Action item: Below are lines of data; restate word for word those running from the line containing "(if ro then" to the line containing "primary ← vitem", inclusive, and no others.

Records supplied:

****************************************

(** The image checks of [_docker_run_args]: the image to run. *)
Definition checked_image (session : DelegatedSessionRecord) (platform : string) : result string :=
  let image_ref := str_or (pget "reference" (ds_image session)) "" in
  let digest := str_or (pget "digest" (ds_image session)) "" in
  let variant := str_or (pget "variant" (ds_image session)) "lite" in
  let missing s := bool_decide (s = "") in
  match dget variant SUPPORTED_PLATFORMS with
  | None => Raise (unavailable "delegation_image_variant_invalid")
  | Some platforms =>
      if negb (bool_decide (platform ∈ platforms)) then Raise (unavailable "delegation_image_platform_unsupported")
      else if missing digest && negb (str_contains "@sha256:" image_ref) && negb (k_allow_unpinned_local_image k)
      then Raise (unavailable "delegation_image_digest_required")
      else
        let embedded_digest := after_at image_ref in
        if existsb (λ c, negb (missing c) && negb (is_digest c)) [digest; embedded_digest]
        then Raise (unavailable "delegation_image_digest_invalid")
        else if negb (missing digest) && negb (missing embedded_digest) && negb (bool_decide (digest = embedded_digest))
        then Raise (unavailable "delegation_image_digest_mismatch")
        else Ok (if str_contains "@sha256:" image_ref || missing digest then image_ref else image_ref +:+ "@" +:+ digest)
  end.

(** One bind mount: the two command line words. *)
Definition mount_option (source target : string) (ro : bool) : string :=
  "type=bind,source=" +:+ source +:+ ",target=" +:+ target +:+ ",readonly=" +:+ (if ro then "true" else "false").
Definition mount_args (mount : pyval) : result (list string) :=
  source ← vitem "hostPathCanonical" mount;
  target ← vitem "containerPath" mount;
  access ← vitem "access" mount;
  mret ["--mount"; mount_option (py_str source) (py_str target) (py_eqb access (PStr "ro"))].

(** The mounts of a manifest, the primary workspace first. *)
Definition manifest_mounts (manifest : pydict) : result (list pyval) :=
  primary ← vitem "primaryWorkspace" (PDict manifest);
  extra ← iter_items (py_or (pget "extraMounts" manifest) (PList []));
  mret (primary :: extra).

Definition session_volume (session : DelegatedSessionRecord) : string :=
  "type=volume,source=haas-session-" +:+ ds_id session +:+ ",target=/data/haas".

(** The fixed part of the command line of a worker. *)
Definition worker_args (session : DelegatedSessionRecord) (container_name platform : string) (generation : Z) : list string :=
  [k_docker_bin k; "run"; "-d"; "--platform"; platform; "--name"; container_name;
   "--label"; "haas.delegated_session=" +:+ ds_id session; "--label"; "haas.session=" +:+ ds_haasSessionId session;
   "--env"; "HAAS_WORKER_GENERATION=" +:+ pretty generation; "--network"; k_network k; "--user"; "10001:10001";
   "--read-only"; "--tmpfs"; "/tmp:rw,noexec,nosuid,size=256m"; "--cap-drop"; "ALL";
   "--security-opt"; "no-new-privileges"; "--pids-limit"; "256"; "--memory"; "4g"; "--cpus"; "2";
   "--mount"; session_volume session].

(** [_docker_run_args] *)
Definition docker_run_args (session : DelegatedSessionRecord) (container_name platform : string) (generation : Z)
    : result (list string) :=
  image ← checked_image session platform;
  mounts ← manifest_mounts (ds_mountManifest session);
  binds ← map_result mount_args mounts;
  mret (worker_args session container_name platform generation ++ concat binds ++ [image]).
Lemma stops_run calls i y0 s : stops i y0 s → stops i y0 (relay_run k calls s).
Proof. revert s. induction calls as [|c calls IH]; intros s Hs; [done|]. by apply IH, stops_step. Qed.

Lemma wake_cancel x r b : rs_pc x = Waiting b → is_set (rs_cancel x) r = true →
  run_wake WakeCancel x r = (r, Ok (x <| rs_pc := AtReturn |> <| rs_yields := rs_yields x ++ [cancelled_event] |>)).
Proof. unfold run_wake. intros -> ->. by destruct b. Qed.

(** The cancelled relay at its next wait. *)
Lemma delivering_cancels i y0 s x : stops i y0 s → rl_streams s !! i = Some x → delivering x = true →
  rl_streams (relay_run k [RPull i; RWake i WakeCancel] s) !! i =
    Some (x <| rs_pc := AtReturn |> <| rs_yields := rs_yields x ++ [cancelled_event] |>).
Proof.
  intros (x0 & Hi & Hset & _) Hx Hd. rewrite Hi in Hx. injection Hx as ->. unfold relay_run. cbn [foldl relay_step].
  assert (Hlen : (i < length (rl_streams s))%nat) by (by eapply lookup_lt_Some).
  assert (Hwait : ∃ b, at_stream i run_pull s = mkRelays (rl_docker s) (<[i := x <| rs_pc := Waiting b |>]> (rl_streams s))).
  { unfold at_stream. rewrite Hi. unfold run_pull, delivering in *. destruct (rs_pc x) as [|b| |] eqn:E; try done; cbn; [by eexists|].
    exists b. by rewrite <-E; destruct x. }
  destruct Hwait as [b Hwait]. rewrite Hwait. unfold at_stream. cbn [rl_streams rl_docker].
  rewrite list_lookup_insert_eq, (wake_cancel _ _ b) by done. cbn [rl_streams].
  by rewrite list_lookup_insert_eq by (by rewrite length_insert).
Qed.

****************************************

Answer to the exercise:
  "type=bind,source=" +:+ source +:+ ",target=" +:+ target +:+ ",readonly=" +:+ (if ro then "true" else "false").
Definition mount_args (mount : pyval) : result (list string) :=
  source ← vitem "hostPathCanonical" mount;
  target ← vitem "containerPath" mount;
  access ← vitem "access" mount;
  mret ["--mount"; mount_option (py_str source) (py_str target) (py_eqb access (PStr "ro"))].

(** The mounts of a manifest, the primary workspace first. *)
Definition manifest_mounts (manifest : pydict) : result (list pyval) :=
  primary ← vitem "primaryWorkspace" (PDict manifest);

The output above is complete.